• Exercise objective:
For the entries below, report every line that includes the word "fiber".

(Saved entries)

Lemma calm_run {A} (m : M A) w r w' :
  calm m → m w = (r, w') → made w' = made w ∧ window w' = window w.
Proof. intros Hc Hm. specialize (Hc w). by rewrite Hm in Hc. Qed.

(** *** The steps of a render *)

(** A render takes its parameter apart, acquires the store, hydrates while
    [isFirstRender.current] holds and then composes the properties. *)
Lemma Wrapper_steps fiber wprops context w f el w' :
  Wrapper fiber wprops context w = (Ok (f, el), w') →
  ∃ wa s wb wc,
    (∀ l o, heap w !! l = Some o → heap wa !! l = Some o)
    ∧ window wa = window w ∧ made wa = made w ∧ dispatched wa = dispatched w
    ∧ initStore context wa = (Ok s, wb)
    ∧ (if isFirstRender f then hydrate (store f) (deps f).2 (deps f).1 else mret tt) wb
      = (Ok tt, wc)
    ∧ quietly wc w' ∧ made w' = made wc ∧ window w' = window wc
    ∧ provided el = store f
    ∧ store f = match fiber with Some f0 => store f0 | None => s end
    ∧ isFirstRender f = match fiber with Some f0 => isFirstRender f0 | None => true end.
Proof.
  intros H. unfold Wrapper in H.
  apply bind_inv_Ok in H as (A & wx & HA & H). apply get_inv in HA as [-> ->].
  apply bind_inv_Ok in H as (ip & wx & Hb & H). apply get_inv in Hb as [-> ->].
  apply bind_inv_Ok in H as (h & wx & Hc & H). injection Hc as <- <-.
  apply bind_inv_Ok in H as (props & w1 & Hd & H).
  unfold new_object, alloc in Hd. injection Hd as <- <-.
  apply bind_inv_Ok in H as (page & wx & He & H). apply get_inv in He as [-> ->].
  apply bind_inv_Ok in H as (B & wx & Hf & H). apply get_opt_inv in Hf as [-> ->].
  apply bind_inv_Ok in H as ([] & wa & Hg & H).
  assert (Hwa : heap wa = <[fresh (dom (heap w)) := plain (rest_props (heap w) wprops)]> (heap w)
                ∧ window wa = window w ∧ made wa = made w ∧ dispatched wa = dispatched w).
  { destruct (debug config); by injection Hg as <-. }
  destruct Hwa as (Hha & Hwin & Hmade & Hdis).
  apply bind_inv_Ok in H as (s & wb & Hi & H).
  apply bind_inv_Ok in H as ([] & wc & Hh & H).
  exists wa, s, wb, wc.
  split.
  { intros l o Hl. rewrite Hha, lookup_insert_ne; [done|]. by eapply fresh_loc_ne. }
  do 4 (split; [done|]).
  pose proof H as Q. apply quiet_run in Q; [|by quiet_steps].
  pose proof H as C. apply calm_run in C as [C1 C2]; [|by calm_steps].
  apply bind_inv_Ok in H as ([] & w4 & _ & H).
  apply bind_inv_Ok in H as (rp & w5 & _ & H).
  apply bind_inv_Ok in H as (h5 & w6 & _ & H).
  apply bind_inv_Ok in H as (cp & w7 & _ & H).
  injection H as <- <- <-. simpl. done.
Qed.

Lemma dispatch_state s a w w' st :
  dispatch s a w = (Ok tt, w') → store_state w s = Some st →
  store_state w' s = Some (reducer st a).
Proof.
  intros H Hs. apply dispatch_inv in H as (_ & st' & Hs' & H' & _). congruence.
Qed.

• Answer for the task:
Lemma Wrapper_steps fiber wprops context w f el w' :
  Wrapper fiber wprops context w = (Ok (f, el), w') →
    ∧ store f = match fiber with Some f0 => store f0 | None => s end
    ∧ isFirstRender f = match fiber with Some f0 => isFirstRender f0 | None => true end.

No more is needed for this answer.